Шохин чуть улыбнулся. А вечером, лежа в постели и глядя, как Лида раздевается ко сну, сказал:
– Ты очень красивая. А балахон этот тебе идет.
И повернулся к ней спиной. Сначала они спали вместе, но с каждой ночью это становилось для Лиды все более мучительным. Однажды утром она попыталась приласкать Марка, но он резко отвел Лидину руку и потом два дня не разговаривал. Он ничего не хотел от нее, никакого женского утешения, и в конце концов Лида не выдержала и ушла на кухонный диван, на котором теперь и лелеяла свою горестную бессонницу. Марк, оставшись один, ощутил такой порыв сострадания, что чуть было не позвал ее обратно. Оказалось, привык к теплу ее тела и дыханию по ночам. Но не позвал. Марк понимал, что жесток с Лидой – она ни в чем не виновата! Разве только в том, что жива. А Вика умерла. «Ты этого хотела сама, вот и получай» – примерно так можно было выразить словами его чувства, несправедливые и злые. Где постелила, там и спи. Вот Лида и спала на диване, надеясь, что время залечит рану Марка.

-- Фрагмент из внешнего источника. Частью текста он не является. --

(* ===== verification/Results.v ===== *)
(** * Results: [job_result] in front of the settlement, routes/jobs.rs

    What a worker submits is checked against what the consumer asked for
    before [complete_job] books it: the body of a Standard result must be an
    answer of the model the payload names, with the token counts the worker
    reports.  The request is jobs.rs of mindone-protocol; the two response
    types of openai.rs keep the fields that are read. *)
From S2P Require Import Prelude Text Billing Ledger Net StandardData Hardware Fingerprint Store Envelope Api Snapshot Tables Lease Postings Complete Requests Quotes Dispatch JobOps Admission.

Local Open Scope string_scope.
Local Open Scope list_scope.
Local Open Scope Z_scope.

(** ** The request *)

Record JobResultRequest : Type := mkResult {
  result_node_id : Z;
  result_key : string;
  result_text : string;
  result_input_tokens : Z;
  result_output_tokens : Z;
  result_telemetry : JobExecutionTelemetry;
}.

Definition outside (lo hi : Z) (o : option Z) : bool := sql_is o (λ v, negb (in_range lo hi v)).

Definition telemetry_validate (self : JobExecutionTelemetry) : Checked () :=
  _ ← bail_if (outside 1 (7 * 24 * 60 * 60 * 1000) (ttft_ms self))
    (mkValidationError "execution_telemetry.ttft_ms" "TTFT 必须是正数且不超过 7 天");
  _ ← bail_if (outside 1 1000000000000 (Fingerprint.tps_milli self))
    (mkValidationError "execution_telemetry.tps_milli" "TPS 必须是正数且不超过协议上限");
  _ ← bail_if (outside 0 1048576 (peak_vram_mib self))
    (mkValidationError "execution_telemetry.peak_vram_mib"
       "峰值显存不得为负且不得超过协议上限");
  bail_if ((10000000 <? vram_sample_count self)
      || negb (Bool.eqb (vram_sample_count self =? 0) (bool_decide (peak_vram_mib self = None))))
    (mkValidationError "execution_telemetry.vram_sample_count"
       "显存峰值与真实采样次数不一致").

Definition result_validate (self : JobResultRequest) : Checked () :=
  _ ← check_identifier "idempotency_key" (result_key self) 200;
  _ ← check_identifier "result_ciphertext" (result_text self) 900000;
  _ ← bail_if ((result_input_tokens self <? 0) || (result_output_tokens self <? 0))
    (mkValidationError "actual_tokens" "实际 Token 数不得为负");
  telemetry_validate (result_telemetry self).

(** ** The response a result carries *)

Record Usage : Type := mkUsage {
  prompt_tokens : Z;
  completion_tokens : Z;
  total_tokens : Z;
}.

(** The content of the message of each choice. *)
Record ChatCompletionsResponse : Type := mkChatResponse {
  chat_response_model : string;
  chat_choices : list MessageContent;
  chat_usage : Usage;
}.

(** The text of each choice. *)
Record CompletionsResponse : Type := mkCompletionsResponse {
  completions_response_model : string;
  completion_choices : list string;
  completions_usage : Usage;
}.

Class ResponseJson : Type := {
  parse_chat_response : string → option ChatCompletionsResponse;
  parse_completions_response : string → option CompletionsResponse;
}.

Record JobResultResponse : Type := mkResultResponse {
  result_job_id : Z;
  result_status : JobStatus;
  result_replay : bool;
}.

Definition invalid_result (message : string) : ApiError :=
  bad_request "invalid_job_result" message.

Definition validate_reported_usage (usage : Usage) (request : JobResultRequest) : ApiResult () :=
  expected_total ← ok_or (checked in_u32 (prompt_tokens usage + completion_tokens usage))
    (invalid_result "usage Token 总数溢出");
  prompt ← ok_or (i32_try_from (prompt_tokens usage)) (invalid_result "prompt_tokens 超出范围");
  completion ← ok_or (i32_try_from (completion_tokens usage))
    (invalid_result "completion_tokens 超出范围");
  bail_if (negb (total_tokens usage =? expected_total)
      || negb (result_input_tokens request =? prompt)
      || negb (result_output_tokens request =? completion))
    (bad_request "usage_binding_mismatch" "结果 usage 与节点上报的实际 Token 不一致").

(** ** The checks *)

Section results.
Context `{SE : Serde, J : JobJson, RJ : ResponseJson, C : Crypto}.
Context (cfg : Config) (base64_standard_decode : string → option string).
Context (parse_envelope : string → option RegulatedEnvelope).
Context (encode_snapshot : JobBillingSnapshot → option string).

(** [decode_stored_standard_payload]: the payload a worker was handed. *)
Definition decode_stored_standard_payload (id : Z) (j : JobRow)
    : ApiResult (StandardJobPayload Json) :=
  let s := submission j in
  _ ← bail_if (negb (bool_decide
      (standard_payload_storage_version s = Some STORAGE_VERSION))) internal;
  wire ← map_err (λ _, internal)
    (decrypt_from_storage (standard_data_key cfg) id Payload (encrypted_payload s));
  encoding ← payload_encoding_from_db (payload_encoding s);
  decoded ← decode_standard_payload base64_standard_decode encoding wire;
  ok_or (parse_payload decoded)
    (bad_request "invalid_standard_payload" "任务载荷不符合 Standard 推理协议").

Definition payload_limits (payload : StandardJobPayload Json) : ApiResult StandardJobLimits :=
  map_err (λ e, bad_request "invalid_standard_payload" (validation_error_to_string e))
    (validated_limits payload).

(** The payload as [validate_standard_result] reads it: only the two base64 encodings. *)
Definition result_payload (id : Z) (j : JobRow) : ApiResult (StandardJobPayload Json) :=
  let s := submission j in
  encoding ← (if String.eqb (payload_encoding s) "base64" then Ok Base64
              else if String.eqb (payload_encoding s) "base64url" then Ok Base64Url
              else Err internal);
  _ ← bail_if (negb (bool_decide
      (standard_payload_storage_version s = Some STORAGE_VERSION))) internal;
  wire ← map_err (λ _, internal)
    (decrypt_from_storage (standard_data_key cfg) id Payload (encrypted_payload s));
  decoded ← decode_standard_payload base64_standard_decode encoding wire;
  ok_or (parse_payload decoded)
    (bad_request "invalid_standard_payload" "任务载荷不符合 Standard 推理协议").

Definition check_chat_result (limits : StandardJobLimits) (request : JobResultRequest)
    (bytes : string) : ApiResult () :=
  response ← ok_or (parse_chat_response bytes)
    (invalid_result "聊天任务结果不符合 OpenAI 响应协议");
  match chat_choices response with
  | [] => Err (invalid_result "聊天任务结果缺少 choices")
  | first :: _ =>
    _ ← bail_if (negb (String.eqb (chat_response_model response) (limits_model limits)))
      (bad_request "model_binding_mismatch" "聊天任务结果模型与任务载荷不一致");
    _ ← bail_if (negb match first with
                      | TextContent value => negb (trim_is_empty value)
                      | Parts _ => false
                      end)
      (invalid_result "聊天任务结果必须包含非空文本");
    validate_reported_usage (chat_usage response) request
  end.

Definition check_completions_result (limits : StandardJobLimits) (request : JobResultRequest)
    (bytes : string) : ApiResult () :=
  response ← ok_or (parse_completions_response bytes)
    (invalid_result "补全任务结果不符合 OpenAI 响应协议");
  _ ← bail_if (Nat.eqb (length (completion_choices response)) 0)
    (invalid_result "补全任务结果缺少 choices");
  _ ← bail_if (negb (String.eqb (completions_response_model response) (limits_model limits)))
    (bad_request "model_binding_mismatch" "补全任务结果模型与任务载荷不一致");
  validate_reported_usage (completions_usage response) request.

(** Whether the job asked for a stream. *)
Definition validate_standard_result (id : Z) (j : JobRow) (request : JobResultRequest)
    : ApiResult bool :=
  payload ← result_payload id j;
  limits ← payload_limits payload;
  bytes ← ok_or (base64_standard_decode (result_text request))
    (invalid_result "任务结果 Base64 无效");
  _ ← bail_if (900000 <? str_len bytes) (invalid_result "任务结果超过允许大小");
  _ ← (if String.eqb (endpoint payload) OPENAI_CHAT_COMPLETIONS
       then check_chat_result limits request bytes
       else if String.eqb (endpoint payload) OPENAI_COMPLETIONS
       then check_completions_result limits request bytes
       else Err internal);
  Ok (limits_stream limits).

(** The command [job_result] settles with. *)
Definition settlement_command (principal : Principal) (id : Z) (request : JobResultRequest)
    : CompleteJob :=
  mkCompleteJob id (result_node_id request) (principal_user_id principal)
    (device_key_id_of principal) (result_key request) (result_text request)
    (result_input_tokens request) (result_output_tokens request) (result_telemetry request).
End results.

Но рана не заживала, а словно воспалялась все больше. Нужно было хирургическое вмешательство, как тогда, после аварии. Пусть останется страшный шрам и хромота, но, может быть, он сможет жить дальше. Марк даже знал, что нужно сделать: съездить в Трубеж. Вернуться к себе самому, сидящему в саду под яблоней. Потому что тот, кто жил в квартире Лиды и работал в музее, не был Марком Шохиным, просто не мог им быть! Оставленный без присмотра дом беспокоил Марка, словно забытая на привязи собака – старая, любимая, заброшенная. Надо было пойти на кладбище, проститься по-настоящему с Викой. Марк не помнил ничего с того момента, когда нашел мертвую Вику, – пока Лида не поцеловала его, разбудив.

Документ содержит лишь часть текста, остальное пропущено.